### EXERCISE AIM
Look below for the line holding "intros Hnf [|f]" and the line holding "pose proof (max_list_with_le depth". Repeat those two and everything between, exactly.
** Opening DATA EXTRACTS block **
(** ** The entity-entity edges *)

Lemma entities_actions_out_list_edges (d : details) :
  entities_actions_out_list d =
  map (fun e => tab_pair e.1 e.2) (entities_actions_edges d).
Proof.
  unfold entities_actions_out_list, entities_actions_edges.
  rewrite (fold_left_app_bind _ (fun entity =>
    entity2 ← set_iter (set_of (entities d));
    if decide (entity = entity2) then []
    else (action ← set_iter (set_of (actions d)); [tab_pair entity entity2]))).
  - cbn [app]. rewrite map_bind. apply list_bind_ext; [|done]. intros e.
    rewrite map_bind. apply list_bind_ext; [|done]. intros e2.
    destruct (decide (e = e2)); [done|]. by rewrite map_bind.
  - intros acc entity.
    apply (fold_left_app_bind _ (fun entity2 =>
      if decide (entity = entity2) then []
      else (action ← set_iter (set_of (actions d)); [tab_pair entity entity2]))).
    intros acc2 entity2. destruct (decide (entity = entity2)).
    + by rewrite app_nil_r.
    + by apply (fold_left_app_bind _ (fun _ => [tab_pair entity entity2])).
Qed.

Lemma occurrences_const_bind {A B : Type} `{EqDecision B} (x : B) (l : list A) :
  occurrences x (l ≫= fun _ => [x]) = length l.
Proof.
  induction l as [|a l IH]; [done|].
  rewrite bind_cons, occurrences_app, IH. simpl.
  rewrite occurrences_cons, decide_True by done. done.
Qed.

Lemma entities_actions_edges_occurrences (d : details) (e1 e2 : str) :
  occurrences (e1, e2) (entities_actions_edges d) =
  if decide (e1 ∈ entities d /\ e2 ∈ entities d /\ e1 <> e2)
  then size (set_of (actions d)) else 0.
Proof.
  unfold entities_actions_edges.
  rewrite (occurrences_bind_unique _ _ e1); [|apply NoDup_set_iter|].
  2:{ intros e He Hne (e' & Hin & _)%list_elem_of_bind.
      destruct (decide (e = e')); [by apply elem_of_nil in Hin|].
      apply list_elem_of_bind in Hin as (_ & [= -> _]%list_elem_of_singleton & _).
      done. }
  destruct (decide (e1 ∈ set_iter (set_of (entities d)))) as [H1|H1];
    rewrite elem_of_set_iter_set_of in H1;
    [|rewrite decide_False; [done|tauto]].
  rewrite (occurrences_bind_unique _ _ e2); [|apply NoDup_set_iter|].
  2:{ intros e He Hne Hin.
      destruct (decide (e1 = e)); [by apply elem_of_nil in Hin|].
      apply list_elem_of_bind in Hin as (_ & [= ->]%list_elem_of_singleton & _).
      done. }
  destruct (decide (e2 ∈ set_iter (set_of (entities d)))) as [H2|H2];
    rewrite elem_of_set_iter_set_of in H2;
    [|rewrite decide_False; [done|tauto]].
  destruct (decide (e1 = e2)) as [->|Hne].
  - rewrite decide_False; [done|tauto].
  - rewrite decide_True by done.
    by rewrite occurrences_const_bind, length_set_iter.
Qed.

Lemma elem_of_entities_actions_edges (d : details) (e1 e2 : str) :
  (e1, e2) ∈ entities_actions_edges d -> e1 ∈ entities d /\ e2 ∈ entities d /\ e1 <> e2.
Proof.
  intros Hin%occurrences_pos. rewrite entities_actions_edges_occurrences in Hin.
  destruct (decide _) as [Hd|_]; [done|lia].
Qed.
(** C1. When the parsed response has a non-empty (truthy) [error] field,
    [classifyFood] fails: the caller receives the generic error that wraps
    the failure, and the field's own message is what the [try] block threw
    and the diagnostic channel logged. *)
Theorem error_field_fails (remote : Remote) (n : nat) (img : jsstring)
  (v x : JsValue) :
  parsed_as (remote n (food_request img)) v ->
  get v (js "error") = inr x ->
  truthy x = true ->
  run remote n (classifyFood img)
  = ([Requested (food_request img); Logged API_LABEL (Error x)],
     RejectedWith (Error (JStr FAILED_TO_ANALYZE))).
Proof.
  intros (t & Ho & Hp) He Hx.
  unfold classifyFood, estimateNutritionFromImage, generateContent.
  cbn [try_catch bind run]. rewrite Ho.
  cbn [text String_trim try_catch bind run]. rewrite Hp.
  cbn [lift try_catch bind run]. rewrite He.
  cbn [lift try_catch bind run throw_if]. rewrite Hx.
  reflexivity.
Qed.

Lemma error_field_fails_witness :
  run (Samples.answers Samples.no_food) 0 (classifyFood (js "/9j/4AAQSkZJRg=="))
  = ([Requested (food_request (js "/9j/4AAQSkZJRg=="));
      Logged API_LABEL (Error (JStr (js "No food detected in the image.")))],
     RejectedWith
       (Error (JStr (js "Failed to analyze image. The food might not be recognized or there was a network issue.")))).
Proof.
  apply (@error_field_fails (Samples.answers Samples.no_food) 0
           (js "/9j/4AAQSkZJRg==")
           (JObj [(js "error", JStr (js "No food detected in the image."))])
           (JStr (js "No food detected in the image."))).
  - exists Samples.no_food. split; vm_compute; reflexivity.
  - vm_compute; reflexivity.
  - vm_compute; reflexivity.
Defined.
(** * Dependency analysis of the Viper IDE client: graph construction,
      bypass resolution, highlight queries and the line-content format.

    The development follows the class [DependencyAnalysis] of the client.
    The revision with bypass resolution and external dependencies is the
    one embedded; where the earlier revision of a function matters, it is
    embedded next to the current one under a name that starts with
    [legacy].

    Conventions of the embedding.
    - JavaScript numbers that hold line numbers are integers of [Z].
    - Strings that are only compared for equality (node ids, file names,
      labels, category names, set keys, CSS classes) are [string].  Text
      whose characters are inspected (source lines and the records of
      lines.csv) is a list of UTF-16 code units, [list N].
    - [Map<K,V>] is a [gmap]; a [Set] that is only tested for membership
      is a [gset]; a [Set] or array that is iterated keeps its insertion
      order as a list.
    - A row of nodes.csv or edges.csv is the list of its fields, already
      split at the delimiter and trimmed; the length checks of the source
      are kept.  The regular expressions that read the position field are
      parameters of the section that uses them. *)

From Stdlib Require Import ZArith NArith Ascii Decimal DecimalString DecimalZ DecimalN DecimalPos.
From stdpp Require Import gmap strings list fin_maps sorting.
(** A number-free value is read back from its serialization, whatever
    follows it, as soon as the fuel covers its depth. *)
Lemma parse_value_serialize v :
  number_free v = true ->
  ∀ fuel r, (depth v <= fuel)%nat ->
    parse_value fuel (serialize v ++ r) = Some (v, r).
Proof.
  induction v as [|b|x|s|vs IH|ms IH] using value_ind_nested;
    intros Hnf [|f] r Hf; try (simpl in Hf; lia); try discriminate.
  - reflexivity.
  - destruct b; reflexivity.
  - simpl serialize.
    destruct (parse_QuoteJSONString s r) as (tl & -> & Htl).
    cbn [parse_value]. next_unit. by rewrite Htl.
  - simpl in Hnf. apply number_free_elements in Hnf.
    destruct vs as [|v vs]; [reflexivity|].
    assert (Forall (λ v, ∀ r, parse_value f (serialize v ++ r) = Some (v, r))
              (v :: vs)) as Hall.
    { apply Forall_forall. intros w Hw r'.
      apply (proj1 (Forall_forall _ _) IH w Hw).
      - by apply (proj1 (Forall_forall _ _) Hnf).
      - cbn [depth] in Hf.
        pose proof (max_list_with_le depth w _ Hw). lia. }
    pose proof (join_comma_length _ (serialize_elements_nonempty _ Hnf)) as Hlen.
    rewrite length_fmap in Hlen.
    cbn [serialize]. rewrite <- app_comm_cons, <- app_assoc.
    change ([93] ++ r) with (93 :: r).
    pose proof (parse_elements_serialize (parse_value f) (v :: vs)
                  ltac:(done) Hall) as Hparse.
    destruct (serialize_head v) as (c & tl & Hc & Hws & Hne).
    { by inversion Hnf. }
    remember (join_comma (serialize <$> v :: vs) ++ 93 :: r) as text eqn:Htext.
    assert (∃ tl', text = c :: tl') as [tl' Hhead].
    { subst text. destruct vs as [|v' vs].
      - rewrite join_comma_fmap1, Hc. by eexists.
      - rewrite join_comma_fmap2, Hc. by eexists. }
    rewrite Hhead, parse_value_array by done. rewrite <- Hhead.
    rewrite Htext, Hparse; [reflexivity|].
    rewrite length_app. lia.
  - simpl in Hnf. apply number_free_members in Hnf.
    destruct ms as [|m ms]; [reflexivity|].
    assert (Forall (λ m, ∀ r, parse_value f (serialize m.2 ++ r) = Some (m.2, r))
              (m :: ms)) as Hall.
    { apply Forall_forall. intros w Hw r'.
      apply (proj1 (Forall_forall _ _) IH w Hw).
      - by apply (proj1 (Forall_forall _ _) Hnf).
      - cbn [depth] in Hf.
        pose proof (max_list_with_le (λ m : jsstring * value, depth m.2) w _ Hw).
        simpl in *. lia. }
    assert (length (m :: ms)
            <= length (join_comma ((λ m, QuoteJSONString m.1 ++ 58%N :: serialize m.2)
                                     <$> m :: ms)))%nat as Hlen.
    { rewrite <- (length_fmap (λ m, QuoteJSONString m.1 ++ 58 :: serialize m.2)).
      apply join_comma_length, Forall_fmap, Forall_forall. by intros. }
    cbn [serialize]. rewrite <- app_comm_cons, <- app_assoc.
    change ([125] ++ r) with (125 :: r).
    pose proof (parse_members_serialize (parse_value f) (m :: ms)
                  ltac:(done) Hall) as Hparse.
    remember (join_comma ((λ m, QuoteJSONString m.1 ++ 58 :: serialize m.2)
                            <$> m :: ms) ++ 125 :: r) as text eqn:Htext.
    assert (∃ tl', text = 34 :: tl') as [tl' Hhead].
    { subst text. destruct ms as [|m' ms].
      - rewrite join_comma_fmap1. by eexists.
      - rewrite join_comma_fmap2. by eexists. }
    rewrite Hhead, parse_value_object by done. rewrite <- Hhead.
    rewrite Htext, Hparse; [reflexivity|].
    rewrite length_app. lia.
Qed.
Lemma batch_count_covers (n : nat) : n <= batch_count n * BATCH_SIZE.
Proof.
  unfold batch_count, BATCH_SIZE. simpl Nat.sub.
  pose proof (Nat.div_mod_eq (n + 4) 5) as Hdm.
  pose proof (Nat.mod_upper_bound (n + 4) 5) as Hlt. lia.
Qed.

Lemma batch_count_lt (n k : nat) : k < batch_count n -> k * BATCH_SIZE < n.
Proof.
  unfold batch_count, BATCH_SIZE. simpl Nat.sub. intros Hk.
  pose proof (Nat.div_mod_eq (n + 4) 5) as Hdm. lia.
Qed.

Lemma batch_count_full (n k : nat) :
  S k < batch_count n -> k * BATCH_SIZE + BATCH_SIZE <= n.
Proof. intros Hk. apply batch_count_lt in Hk. unfold BATCH_SIZE in *. lia. Qed.

Lemma length_batch_of uploadQueue (k : nat) :
  length (batch_of uploadQueue k)
  = Nat.min BATCH_SIZE (length uploadQueue - k * BATCH_SIZE).
Proof.
  unfold batch_of, slice. rewrite length_take, length_drop.
  replace (k * BATCH_SIZE + BATCH_SIZE - k * BATCH_SIZE) with BATCH_SIZE by lia.
  done.
Qed.

Lemma concat_batch_of uploadQueue (m : nat) :
  concat (map (batch_of uploadQueue) (seq 0 m)) = take (m * BATCH_SIZE) uploadQueue.
Proof.
  induction m as [|m IH]; [done|].
  rewrite seq_S, map_app, concat_app, IH. cbn [map concat Nat.add].
  rewrite app_nil_r. unfold batch_of, slice, BATCH_SIZE.
  replace (m * 5 + 5 - m * 5) with 5 by lia.
  rewrite take_take_drop. f_equal. lia.
Qed.

Lemma service_events_app (t1 t2 : list Event) :
  service_events (t1 ++ t2) = service_events t1 ++ service_events t2.
Proof. apply List.filter_app. Qed.

(** Recording the responses of a batch only writes to the console. *)
Lemma record_responses_service_events (jrs : list (Job * UploadFileResult))
    (uploaded : gmap nat (JsObject.t UploadedFileData)) (console : list Event) :
  service_events (fold_left record_response jrs (uploaded, console)).2
  = service_events console.
Proof.
  revert uploaded console. induction jrs as [|[job res] jrs IH];
    intros uploaded console; [done|].
  cbn [fold_left]. unfold record_response at 2.
  destruct (data res); rewrite IH, service_events_app; simpl; apply app_nil_r.
Qed.

(** The upload map after recording the responses of a batch does not depend
    on the console. *)
Lemma record_responses_uploaded (jrs : list (Job * UploadFileResult))
    (uploaded : gmap nat (JsObject.t UploadedFileData)) (console1 console2 : list Event) :
  (fold_left record_response jrs (uploaded, console1)).1
  = (fold_left record_response jrs (uploaded, console2)).1.
Proof.
  revert uploaded console1 console2. induction jrs as [|[job res] jrs IH];
    intros uploaded console1 console2; [done|].
  cbn [fold_left]. unfold record_response at 2 4.
  destruct (data res); apply IH.
Qed.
** Closing DATA EXTRACTS block **
### RESULT FOR THIS EXERCISE
    intros Hnf [|f] r Hf; try (simpl in Hf; lia); try discriminate.
  - reflexivity.
  - destruct b; reflexivity.
  - simpl serialize.
    destruct (parse_QuoteJSONString s r) as (tl & -> & Htl).
    cbn [parse_value]. next_unit. by rewrite Htl.
  - simpl in Hnf. apply number_free_elements in Hnf.
    destruct vs as [|v vs]; [reflexivity|].
    assert (Forall (λ v, ∀ r, parse_value f (serialize v ++ r) = Some (v, r))
              (v :: vs)) as Hall.
    { apply Forall_forall. intros w Hw r'.
      apply (proj1 (Forall_forall _ _) IH w Hw).
      - by apply (proj1 (Forall_forall _ _) Hnf).
      - cbn [depth] in Hf.
        pose proof (max_list_with_le depth w _ Hw). lia. }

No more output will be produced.